## Requirement
For the entries below, the result should be an exact transcription of the lines from the one with "Record world := mk_world" up to and including the one with "Definition under_way (o", and only those.
Start of Block
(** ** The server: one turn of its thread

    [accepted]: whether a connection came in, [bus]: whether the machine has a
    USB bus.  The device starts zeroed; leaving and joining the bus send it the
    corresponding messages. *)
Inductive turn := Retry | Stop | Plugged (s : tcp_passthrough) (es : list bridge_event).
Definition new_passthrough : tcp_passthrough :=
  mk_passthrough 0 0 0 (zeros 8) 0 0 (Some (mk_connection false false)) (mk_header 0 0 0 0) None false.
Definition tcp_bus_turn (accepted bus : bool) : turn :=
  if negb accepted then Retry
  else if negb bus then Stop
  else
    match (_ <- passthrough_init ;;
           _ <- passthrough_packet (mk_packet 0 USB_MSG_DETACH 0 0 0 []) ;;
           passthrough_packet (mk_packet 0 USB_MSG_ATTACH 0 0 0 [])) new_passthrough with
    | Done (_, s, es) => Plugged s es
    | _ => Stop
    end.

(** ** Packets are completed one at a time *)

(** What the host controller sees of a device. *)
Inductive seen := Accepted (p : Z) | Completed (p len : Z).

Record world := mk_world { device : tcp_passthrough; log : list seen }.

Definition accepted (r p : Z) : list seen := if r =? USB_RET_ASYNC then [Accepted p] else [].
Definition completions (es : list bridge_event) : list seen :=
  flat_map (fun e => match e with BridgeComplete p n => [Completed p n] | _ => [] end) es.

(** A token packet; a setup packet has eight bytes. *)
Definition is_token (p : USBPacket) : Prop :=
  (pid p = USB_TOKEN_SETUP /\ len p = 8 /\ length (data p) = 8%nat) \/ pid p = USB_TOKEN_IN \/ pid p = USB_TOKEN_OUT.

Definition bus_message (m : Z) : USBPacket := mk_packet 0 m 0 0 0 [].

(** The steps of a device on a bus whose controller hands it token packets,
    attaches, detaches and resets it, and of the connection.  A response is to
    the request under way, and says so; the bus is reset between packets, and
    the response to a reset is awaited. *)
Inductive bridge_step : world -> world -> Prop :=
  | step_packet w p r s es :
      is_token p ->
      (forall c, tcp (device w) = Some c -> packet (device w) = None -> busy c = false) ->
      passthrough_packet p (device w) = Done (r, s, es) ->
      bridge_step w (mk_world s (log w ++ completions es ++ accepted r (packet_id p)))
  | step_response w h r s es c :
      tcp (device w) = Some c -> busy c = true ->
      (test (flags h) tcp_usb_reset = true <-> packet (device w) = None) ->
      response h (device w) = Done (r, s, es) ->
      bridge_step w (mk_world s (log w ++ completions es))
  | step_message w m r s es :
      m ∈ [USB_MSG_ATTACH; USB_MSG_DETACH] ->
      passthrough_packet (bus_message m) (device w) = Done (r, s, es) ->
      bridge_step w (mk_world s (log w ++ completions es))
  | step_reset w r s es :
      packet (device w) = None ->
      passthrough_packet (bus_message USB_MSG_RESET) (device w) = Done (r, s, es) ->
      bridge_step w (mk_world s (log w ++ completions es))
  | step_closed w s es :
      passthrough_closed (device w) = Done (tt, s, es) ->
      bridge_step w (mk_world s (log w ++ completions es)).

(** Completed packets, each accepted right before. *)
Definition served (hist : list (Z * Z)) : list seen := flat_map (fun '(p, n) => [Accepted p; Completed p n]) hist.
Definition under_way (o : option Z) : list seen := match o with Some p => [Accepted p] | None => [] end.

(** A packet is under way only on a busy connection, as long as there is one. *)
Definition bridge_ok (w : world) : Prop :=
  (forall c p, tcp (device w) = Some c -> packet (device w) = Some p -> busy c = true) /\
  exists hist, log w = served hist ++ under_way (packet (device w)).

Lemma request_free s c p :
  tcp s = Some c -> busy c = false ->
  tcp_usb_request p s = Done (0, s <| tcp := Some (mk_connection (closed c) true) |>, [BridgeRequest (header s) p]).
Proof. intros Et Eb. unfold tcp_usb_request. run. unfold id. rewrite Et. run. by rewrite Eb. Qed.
End of Block
Start of Block
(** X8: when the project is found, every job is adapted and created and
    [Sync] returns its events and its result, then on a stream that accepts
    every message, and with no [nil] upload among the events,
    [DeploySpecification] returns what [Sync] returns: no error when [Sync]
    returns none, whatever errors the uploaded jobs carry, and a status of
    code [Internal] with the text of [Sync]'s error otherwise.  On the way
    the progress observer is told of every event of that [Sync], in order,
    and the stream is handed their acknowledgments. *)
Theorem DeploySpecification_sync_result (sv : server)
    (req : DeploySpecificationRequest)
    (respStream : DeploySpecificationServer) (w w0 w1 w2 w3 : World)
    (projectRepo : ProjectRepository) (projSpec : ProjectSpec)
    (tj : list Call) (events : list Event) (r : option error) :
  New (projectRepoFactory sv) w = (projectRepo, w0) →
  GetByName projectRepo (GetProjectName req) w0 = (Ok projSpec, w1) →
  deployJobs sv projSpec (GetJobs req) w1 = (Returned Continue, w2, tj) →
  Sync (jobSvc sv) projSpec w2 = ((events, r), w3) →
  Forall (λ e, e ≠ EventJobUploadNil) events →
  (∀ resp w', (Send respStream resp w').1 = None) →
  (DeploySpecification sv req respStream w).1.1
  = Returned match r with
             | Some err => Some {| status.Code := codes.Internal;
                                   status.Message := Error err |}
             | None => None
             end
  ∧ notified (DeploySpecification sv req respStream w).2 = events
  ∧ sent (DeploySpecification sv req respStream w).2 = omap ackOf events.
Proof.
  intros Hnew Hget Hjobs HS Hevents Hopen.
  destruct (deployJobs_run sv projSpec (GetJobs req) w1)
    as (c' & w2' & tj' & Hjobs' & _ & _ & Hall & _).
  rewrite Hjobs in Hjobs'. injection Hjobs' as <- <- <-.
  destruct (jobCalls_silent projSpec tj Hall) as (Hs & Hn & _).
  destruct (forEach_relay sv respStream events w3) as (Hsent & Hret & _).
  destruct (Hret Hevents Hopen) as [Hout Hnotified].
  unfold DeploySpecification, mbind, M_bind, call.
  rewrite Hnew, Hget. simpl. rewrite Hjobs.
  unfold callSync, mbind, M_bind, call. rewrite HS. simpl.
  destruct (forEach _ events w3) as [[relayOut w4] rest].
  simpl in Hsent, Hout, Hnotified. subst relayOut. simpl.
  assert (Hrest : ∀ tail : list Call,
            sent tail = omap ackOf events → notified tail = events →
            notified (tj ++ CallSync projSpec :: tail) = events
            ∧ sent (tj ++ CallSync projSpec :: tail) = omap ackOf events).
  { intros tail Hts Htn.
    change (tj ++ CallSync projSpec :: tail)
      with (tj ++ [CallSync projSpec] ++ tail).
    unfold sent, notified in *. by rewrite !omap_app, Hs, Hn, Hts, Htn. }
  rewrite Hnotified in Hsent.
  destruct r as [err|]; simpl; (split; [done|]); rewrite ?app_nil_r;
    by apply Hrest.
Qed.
End of Block
Start of Block
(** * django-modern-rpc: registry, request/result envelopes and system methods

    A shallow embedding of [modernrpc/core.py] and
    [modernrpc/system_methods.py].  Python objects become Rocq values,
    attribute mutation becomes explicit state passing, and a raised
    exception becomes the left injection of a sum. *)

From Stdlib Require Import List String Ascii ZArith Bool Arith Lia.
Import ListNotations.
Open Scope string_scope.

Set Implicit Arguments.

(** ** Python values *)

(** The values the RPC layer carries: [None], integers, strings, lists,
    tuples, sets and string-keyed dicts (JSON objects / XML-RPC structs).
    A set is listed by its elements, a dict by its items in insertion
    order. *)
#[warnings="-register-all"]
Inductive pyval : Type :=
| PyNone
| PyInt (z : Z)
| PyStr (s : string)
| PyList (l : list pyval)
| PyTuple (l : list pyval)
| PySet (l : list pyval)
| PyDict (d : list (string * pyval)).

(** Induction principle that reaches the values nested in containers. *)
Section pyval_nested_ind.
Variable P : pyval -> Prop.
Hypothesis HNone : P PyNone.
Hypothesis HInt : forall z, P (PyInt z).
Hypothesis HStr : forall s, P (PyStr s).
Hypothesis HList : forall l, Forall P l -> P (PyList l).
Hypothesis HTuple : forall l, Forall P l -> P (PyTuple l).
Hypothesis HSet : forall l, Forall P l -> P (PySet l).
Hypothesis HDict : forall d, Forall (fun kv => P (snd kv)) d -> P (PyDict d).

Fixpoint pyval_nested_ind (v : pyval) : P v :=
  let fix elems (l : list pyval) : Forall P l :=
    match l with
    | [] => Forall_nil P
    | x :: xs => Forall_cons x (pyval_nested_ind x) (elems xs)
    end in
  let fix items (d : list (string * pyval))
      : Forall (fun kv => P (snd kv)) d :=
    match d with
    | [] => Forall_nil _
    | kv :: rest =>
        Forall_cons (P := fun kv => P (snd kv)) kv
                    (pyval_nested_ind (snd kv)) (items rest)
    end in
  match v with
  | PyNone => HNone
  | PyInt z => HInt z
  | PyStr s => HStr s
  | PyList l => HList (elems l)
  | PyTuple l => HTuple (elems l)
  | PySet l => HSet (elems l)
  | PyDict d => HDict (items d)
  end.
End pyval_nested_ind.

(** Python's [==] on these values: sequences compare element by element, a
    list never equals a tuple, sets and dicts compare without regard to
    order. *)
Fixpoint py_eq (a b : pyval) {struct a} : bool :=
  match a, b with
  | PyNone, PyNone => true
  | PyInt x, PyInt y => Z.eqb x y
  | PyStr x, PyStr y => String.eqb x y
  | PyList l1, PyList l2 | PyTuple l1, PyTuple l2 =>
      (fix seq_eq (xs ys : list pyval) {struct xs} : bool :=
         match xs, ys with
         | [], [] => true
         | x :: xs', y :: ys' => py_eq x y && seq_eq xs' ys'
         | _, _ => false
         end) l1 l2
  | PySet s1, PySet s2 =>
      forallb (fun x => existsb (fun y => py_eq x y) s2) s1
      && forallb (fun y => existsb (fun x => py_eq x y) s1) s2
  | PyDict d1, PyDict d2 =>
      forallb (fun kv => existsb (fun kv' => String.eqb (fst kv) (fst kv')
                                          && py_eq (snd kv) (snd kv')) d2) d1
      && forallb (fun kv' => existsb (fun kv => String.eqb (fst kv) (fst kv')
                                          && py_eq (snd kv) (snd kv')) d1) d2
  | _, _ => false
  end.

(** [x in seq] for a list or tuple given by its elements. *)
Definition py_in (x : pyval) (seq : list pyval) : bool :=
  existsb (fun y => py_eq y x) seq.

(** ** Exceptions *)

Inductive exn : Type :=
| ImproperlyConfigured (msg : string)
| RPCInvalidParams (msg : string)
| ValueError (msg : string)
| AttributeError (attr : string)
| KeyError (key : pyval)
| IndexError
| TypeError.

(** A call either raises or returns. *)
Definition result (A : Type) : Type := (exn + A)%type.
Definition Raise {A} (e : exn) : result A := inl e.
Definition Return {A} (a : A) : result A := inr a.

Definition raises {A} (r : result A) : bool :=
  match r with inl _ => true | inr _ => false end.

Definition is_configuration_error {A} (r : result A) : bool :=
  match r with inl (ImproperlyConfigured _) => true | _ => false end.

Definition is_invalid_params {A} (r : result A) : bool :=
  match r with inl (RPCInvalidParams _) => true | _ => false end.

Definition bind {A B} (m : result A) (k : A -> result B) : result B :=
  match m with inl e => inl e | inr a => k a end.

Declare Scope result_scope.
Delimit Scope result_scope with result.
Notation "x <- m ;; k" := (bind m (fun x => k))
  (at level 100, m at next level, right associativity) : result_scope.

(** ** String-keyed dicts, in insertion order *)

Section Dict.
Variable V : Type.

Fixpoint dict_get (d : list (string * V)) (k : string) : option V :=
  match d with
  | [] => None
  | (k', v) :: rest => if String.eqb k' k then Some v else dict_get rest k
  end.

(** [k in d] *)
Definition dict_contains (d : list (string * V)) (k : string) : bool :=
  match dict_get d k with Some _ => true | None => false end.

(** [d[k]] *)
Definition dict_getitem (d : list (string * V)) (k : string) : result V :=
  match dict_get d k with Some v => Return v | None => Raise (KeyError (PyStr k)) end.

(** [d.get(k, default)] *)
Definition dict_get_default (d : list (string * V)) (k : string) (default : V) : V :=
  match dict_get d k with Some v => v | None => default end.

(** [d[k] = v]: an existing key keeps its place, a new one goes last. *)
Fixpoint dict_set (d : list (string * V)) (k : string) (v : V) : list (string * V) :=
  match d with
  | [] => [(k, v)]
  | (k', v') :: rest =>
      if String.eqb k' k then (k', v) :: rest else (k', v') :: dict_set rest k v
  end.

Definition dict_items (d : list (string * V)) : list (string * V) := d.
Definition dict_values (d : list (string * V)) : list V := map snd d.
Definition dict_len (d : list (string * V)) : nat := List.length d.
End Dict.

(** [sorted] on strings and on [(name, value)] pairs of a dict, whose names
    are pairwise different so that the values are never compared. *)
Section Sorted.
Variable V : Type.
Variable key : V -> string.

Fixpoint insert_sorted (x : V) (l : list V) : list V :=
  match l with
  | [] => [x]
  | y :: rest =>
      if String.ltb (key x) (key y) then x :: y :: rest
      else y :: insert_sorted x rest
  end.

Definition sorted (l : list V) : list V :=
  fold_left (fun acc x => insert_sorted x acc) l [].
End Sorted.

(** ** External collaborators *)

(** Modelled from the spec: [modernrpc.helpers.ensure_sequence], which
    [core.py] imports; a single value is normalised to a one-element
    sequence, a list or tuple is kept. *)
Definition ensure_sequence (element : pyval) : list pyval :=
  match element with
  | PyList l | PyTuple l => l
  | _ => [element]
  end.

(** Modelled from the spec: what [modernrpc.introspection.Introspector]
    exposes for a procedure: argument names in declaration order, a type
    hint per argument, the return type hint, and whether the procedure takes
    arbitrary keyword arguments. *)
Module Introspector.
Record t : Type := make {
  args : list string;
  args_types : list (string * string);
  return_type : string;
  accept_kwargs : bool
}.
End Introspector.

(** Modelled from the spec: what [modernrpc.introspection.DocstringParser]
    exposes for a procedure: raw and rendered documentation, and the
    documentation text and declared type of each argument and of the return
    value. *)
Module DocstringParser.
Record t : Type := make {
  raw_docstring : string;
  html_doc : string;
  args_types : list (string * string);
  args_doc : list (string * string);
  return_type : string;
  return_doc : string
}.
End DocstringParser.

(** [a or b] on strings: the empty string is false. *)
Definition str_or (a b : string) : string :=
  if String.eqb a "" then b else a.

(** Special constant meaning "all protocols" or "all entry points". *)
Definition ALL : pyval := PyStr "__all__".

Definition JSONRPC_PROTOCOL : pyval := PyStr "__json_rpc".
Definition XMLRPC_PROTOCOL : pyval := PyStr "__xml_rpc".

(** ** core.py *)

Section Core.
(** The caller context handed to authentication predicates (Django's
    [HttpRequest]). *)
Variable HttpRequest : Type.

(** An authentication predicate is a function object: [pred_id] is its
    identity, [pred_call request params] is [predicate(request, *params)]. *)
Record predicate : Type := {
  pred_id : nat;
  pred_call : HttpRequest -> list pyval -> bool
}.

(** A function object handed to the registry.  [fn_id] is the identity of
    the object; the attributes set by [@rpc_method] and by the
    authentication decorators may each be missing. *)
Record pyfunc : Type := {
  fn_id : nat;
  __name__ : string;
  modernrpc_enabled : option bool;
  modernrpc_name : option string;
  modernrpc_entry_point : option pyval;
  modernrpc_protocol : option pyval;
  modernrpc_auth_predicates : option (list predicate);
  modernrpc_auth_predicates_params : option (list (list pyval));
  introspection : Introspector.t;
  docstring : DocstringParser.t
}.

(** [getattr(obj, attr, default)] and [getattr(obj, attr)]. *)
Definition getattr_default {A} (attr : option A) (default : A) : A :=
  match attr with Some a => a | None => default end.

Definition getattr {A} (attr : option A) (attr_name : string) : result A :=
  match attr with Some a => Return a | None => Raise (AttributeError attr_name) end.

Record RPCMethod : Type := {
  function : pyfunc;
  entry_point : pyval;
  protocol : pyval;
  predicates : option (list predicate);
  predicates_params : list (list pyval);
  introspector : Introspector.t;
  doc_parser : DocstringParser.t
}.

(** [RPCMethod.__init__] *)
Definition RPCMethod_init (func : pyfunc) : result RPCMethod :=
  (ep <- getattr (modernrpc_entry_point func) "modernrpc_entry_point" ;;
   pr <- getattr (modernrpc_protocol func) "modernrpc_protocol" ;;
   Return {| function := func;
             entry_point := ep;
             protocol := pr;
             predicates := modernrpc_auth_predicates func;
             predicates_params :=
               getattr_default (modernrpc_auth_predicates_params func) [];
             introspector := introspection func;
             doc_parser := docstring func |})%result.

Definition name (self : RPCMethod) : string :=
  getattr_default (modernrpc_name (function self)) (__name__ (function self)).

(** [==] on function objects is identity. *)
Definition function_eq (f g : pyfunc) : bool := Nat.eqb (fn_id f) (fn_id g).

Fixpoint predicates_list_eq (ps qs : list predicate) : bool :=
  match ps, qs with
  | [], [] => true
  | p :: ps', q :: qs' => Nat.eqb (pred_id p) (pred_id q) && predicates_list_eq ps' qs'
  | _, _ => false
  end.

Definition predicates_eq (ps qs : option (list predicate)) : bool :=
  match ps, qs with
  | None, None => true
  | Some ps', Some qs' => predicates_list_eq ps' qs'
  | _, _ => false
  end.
End of Block
## The completed task
Record world := mk_world { device : tcp_passthrough; log : list seen }.

Definition accepted (r p : Z) : list seen := if r =? USB_RET_ASYNC then [Accepted p] else [].
Definition completions (es : list bridge_event) : list seen :=
  flat_map (fun e => match e with BridgeComplete p n => [Completed p n] | _ => [] end) es.

(** A token packet; a setup packet has eight bytes. *)
Definition is_token (p : USBPacket) : Prop :=
  (pid p = USB_TOKEN_SETUP /\ len p = 8 /\ length (data p) = 8%nat) \/ pid p = USB_TOKEN_IN \/ pid p = USB_TOKEN_OUT.

Definition bus_message (m : Z) : USBPacket := mk_packet 0 m 0 0 0 [].

(** The steps of a device on a bus whose controller hands it token packets,
    attaches, detaches and resets it, and of the connection.  A response is to
    the request under way, and says so; the bus is reset between packets, and
    the response to a reset is awaited. *)
Inductive bridge_step : world -> world -> Prop :=
  | step_packet w p r s es :
      is_token p ->
      (forall c, tcp (device w) = Some c -> packet (device w) = None -> busy c = false) ->
      passthrough_packet p (device w) = Done (r, s, es) ->
      bridge_step w (mk_world s (log w ++ completions es ++ accepted r (packet_id p)))
  | step_response w h r s es c :
      tcp (device w) = Some c -> busy c = true ->
      (test (flags h) tcp_usb_reset = true <-> packet (device w) = None) ->
      response h (device w) = Done (r, s, es) ->
      bridge_step w (mk_world s (log w ++ completions es))
  | step_message w m r s es :
      m ∈ [USB_MSG_ATTACH; USB_MSG_DETACH] ->
      passthrough_packet (bus_message m) (device w) = Done (r, s, es) ->
      bridge_step w (mk_world s (log w ++ completions es))
  | step_reset w r s es :
      packet (device w) = None ->
      passthrough_packet (bus_message USB_MSG_RESET) (device w) = Done (r, s, es) ->
      bridge_step w (mk_world s (log w ++ completions es))
  | step_closed w s es :
      passthrough_closed (device w) = Done (tt, s, es) ->
      bridge_step w (mk_world s (log w ++ completions es)).

(** Completed packets, each accepted right before. *)
Definition served (hist : list (Z * Z)) : list seen := flat_map (fun '(p, n) => [Accepted p; Completed p n]) hist.
Definition under_way (o : option Z) : list seen := match o with Some p => [Accepted p] | None => [] end.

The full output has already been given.